Au début de notre séjour ici, nous nous sommes retrouves a avoir claque 200 $ sous l'effet d'une certaine ivresse, alors que nous étions venus pour une paire de chaussette. Ca fait tout bizarre, vraiment. Au mieux, on se sent tres c*n. Au pire, on nie et on recommence. Nous avons du mettre en place des mesures de protection contre ca, qui marchent bien pour nous. Nos stratégies pour nous protéger sont les suivantes, presque toutes basées sur le délai et l'interrogation de nos envies : - pas d'achats compulsifs. Soit la super bonne affaire du siècle correspond a un achat que nous voulions faire depuis un moment, soit on manque la super bonne affaire du siècle, et voilà. - si la super bonne affaire du siècle nous parait vraiment importante, on se donne 24 ou 48 heures de réflexions avant de revenir l'acheter. S'il y en a plus, ben tant pis. - dans la même idée, on se donne du temps. Si zhom veut une carte graphique ou si je veux un câble spécial pour mon ordi, on se donne le temps de réfléchir si on en a vraiment besoin. Si l'achat est gros, le délai d'attente est long
Ca vaut pour notre fille, si elle voit un truc qui lui plaît, on lui propose d'y réfléchir. Si elle en reparle avec envie et régularité, on retourne l'acheter. - on fait des listes de ce qu'il nous faudrait. Quand la liste contient plusieurs produits du même type, on va dans le magasin spécialisé plutôt que dans une grande surface généraliste. Par exemple, plutôt que d'acheter un tournevis au supermarché, on attend d'avoir également besoin de roulettes, de papier de verre et de pinceaux et on va au magasin de bricolage. - au niveau de la nourriture, on prend au maximum que des produits bruts, sinon ca revient vraiment très vite trop cher
Quand on a se sent des bouffées d'envie d'achat (ca nous arrive et on ne les nie pas), on va dans les magasins d'occases et autres brocantes. On se donne un budget a l'avance (genre 30 $ pour tous les trois) et on va écumer les "second hand stores". On en ressort avec 2 pantalons, 1 manteau, 8 verres a pieds, 3 livres, 2 jouets, un joystick, tout ca va nous demander un peu de nettoyage, mais on est bien contents pour plusieurs semaines après ca ;-) Ca nous arrive encore de nous faire refiler des trucs que nous ne souhaitions pas (je regarde tous les jours de traviole le pot de crème Clinique que j'ai payé certes 50% du prix, mais bien plus cher que l'huile que j'utilise d'habitude). Et il y a aussi des domaines ou nous ne souhaitons pas trop nous restreindre (les livres et le bio, principalement). Nos envies évoluent, notre compréhension du système aussi.

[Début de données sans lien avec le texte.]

(** * osquery database layer: rows, snapshots, differ, serializer, dispatcher

    A shallow embedding of [osquery/database/database.cpp] and the
    properties of its natural-language specification.

    - [Row] is a [std::map<std::string, std::string>]: a finite map, iterated
      in increasing key order and compared with the lexicographic
      [operator<] of [std::map].
    - [QueryData] is a [std::vector<Row>]: a list.
    - [pt.ptree] is Boost's property tree: a data string and an ordered
      list of named children, addressed by ['.']-separated paths.
    - A function that fills an out-parameter returns the new value of that
      parameter next to its [Status].
    - Code that can throw returns an [outcome]; the virtual methods of a
      database plugin live in a state-and-exception monad over the mutable
      world they can reach. *)

From Stdlib Require Import Ascii String.
From stdpp Require Import base decidable option list sorting gmap strings fin_maps pretty.

Set Warnings "-clear-no-such-hyp".

(** ** Exceptions and results *)

(** What a C++ function can throw.  The first four derive from
    [std::exception], the only exception type the source names: the
    standard library raises [out_of_range] ([std::map::at], [std::stoul])
    and [invalid_argument] ([std::stoul]), Boost raises [ptree_bad_path],
    and a backend reports an internal fault with a [runtime_error].  A
    [throw] expression takes a value of any type, and the virtual methods
    of a backend are free to throw one that does not derive from
    [std::exception] (an [int], a string literal, a class of another
    hierarchy): [thrown_value] stands for those. *)
Inductive exception : Type :=
  | out_of_range (what : string)
  | invalid_argument (what : string)
  | ptree_bad_path (what : string)
  | runtime_error (what : string)
  | thrown_value (description : string).

(** Whether a handler for [const std::exception&] matches. *)
Definition derives_from_std_exception (e : exception) : bool :=
  match e with
  | out_of_range _ | invalid_argument _ | ptree_bad_path _ | runtime_error _ => true
  | thrown_value _ => false
  end.

Inductive outcome (A : Type) : Type :=
  | Returns (a : A)
  | Throws (e : exception).
Arguments Returns {A} a.
Arguments Throws {A} e.

#[global] Instance outcome_ret : MRet outcome := @Returns.
#[global] Instance outcome_bind : MBind outcome := λ A B k c,
  match c with
  | Returns a => k a
  | Throws e => Throws e
  end.

(** Modelled from the spec: the uniform result type, "a status code
    (success/failure) plus a descriptive message".  The source builds
    [Status(0, "OK")] for success and [Status(1, message)] for failure and
    tests it with [ok()]. *)
Record Status : Type := mkStatus { getCode : Z; getMessage : string }.

Definition ok (s : Status) : bool := bool_decide (getCode s = 0%Z).

(** ** Sequences ordered by a strict comparison *)

(** Lexicographic comparison of two sequences by a three-way comparison of
    their elements. *)
Fixpoint lex_compare {A} (cmp : A → A → comparison) (l1 l2 : list A) : comparison :=
  match l1, l2 with
  | [], [] => Eq
  | [], _ :: _ => Lt
  | _ :: _, [] => Gt
  | a :: l1', b :: l2' =>
      match cmp a b with
      | Eq => lex_compare cmp l1' l2'
      | ne => ne
      end
  end.

Definition pair_compare {A B} (cmpA : A → A → comparison) (cmpB : B → B → comparison)
    (p q : A * B) : comparison :=
  match cmpA p.1 q.1 with
  | Eq => cmpB p.2 q.2
  | ne => ne
  end.

(** A three-way comparison that is a total order with [Eq] as equality. *)
Class CmpOrder {A : Type} (cmp : A → A → comparison) : Prop := {
  cmp_eq_iff : ∀ a b, cmp a b = Eq ↔ a = b;
  cmp_antisym : ∀ a b, cmp b a = CompOpp (cmp a b);
  cmp_lt_trans : ∀ a b c, cmp a b = Lt → cmp b c = Lt → cmp a c = Lt
}.

(** A boolean [operator<] that is a strict total order. *)
Class StrictTotal {A : Type} (ltb : A → A → bool) : Prop := {
  ltb_irrefl : ∀ a, ltb a a = false;
  ltb_trans : ∀ a b c, ltb a b = true → ltb b c = true → ltb a c = true;
  ltb_total : ∀ a b, ltb a b = false → ltb b a = false → a = b
}.

(** [std::lexicographical_compare] with [operator<] on the elements. *)
Fixpoint lexicographical_compare {A} (ltb : A → A → bool) (l1 l2 : list A) : bool :=
  match l1, l2 with
  | _, [] => false
  | [], _ :: _ => true
  | a :: l1', b :: l2' =>
      if ltb a b then true
      else if ltb b a then false
      else lexicographical_compare ltb l1' l2'
  end.

(** [operator<] of [std::pair]. *)
Definition pair_ltb {A B} (ltA : A → A → bool) (ltB : B → B → bool) (p q : A * B) : bool :=
  ltA p.1 q.1 || (negb (ltA q.1 p.1) && ltB p.2 q.2).

(** Insertion into an ordered container: the new element goes after every
    element that is not greater than it. *)
Fixpoint ordered_insert {A} (ltb : A → A → bool) (x : A) (s : list A) : list A :=
  match s with
  | [] => [x]
  | y :: s' => if ltb x y then x :: s else y :: ordered_insert ltb x s'
  end.

(** The range constructor of an ordered container. *)
Definition ordered_of_list {A} (ltb : A → A → bool) (l : list A) : list A :=
  foldl (λ s x, ordered_insert ltb x s) [] l.

(** [std::set_difference] on two sorted ranges, copying to the output
    every element of the first range that finds no partner in the second. *)
Fixpoint set_difference {A} (ltb : A → A → bool) (l1 : list A) : list A → list A :=
  fix go (l2 : list A) : list A :=
    match l1, l2 with
    | [], _ => []
    | _, [] => l1
    | x1 :: l1', x2 :: l2' =>
        if ltb x1 x2 then x1 :: set_difference ltb l1' l2
        else if ltb x2 x1 then go l2'
        else set_difference ltb l1' l2'
    end.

Pour quelqu'un qui a une approche saine de l'achat, la "journée sans achat" n'aura aucun sens, mais pour d'autres, je pense qu'elle peut vraiment générer une réflexion intéressante. Au même titre qu'une "journée sans télé" ou une "journée sans fessée". Par ailleurs, si cette journée est un succès, c-a-d si les graphiques en reflètent les effets, cela a à mes yeux un impact démocratique fort, puisque finalement le pouvoir est entre les mains de chacun de nous si on en prend la décision. Or, l'érosion de la démocratie aux USA est très préoccupante voir regard conscient Je lis régulièrement le journal de Adbusters. Ils prêtent le flanc a la critique, évidemment, et sont loin d'être parfaits, mais je continue a les soutenir, parce que je trouve que leur démarche apporte vraiment quelque chose d'intéressant.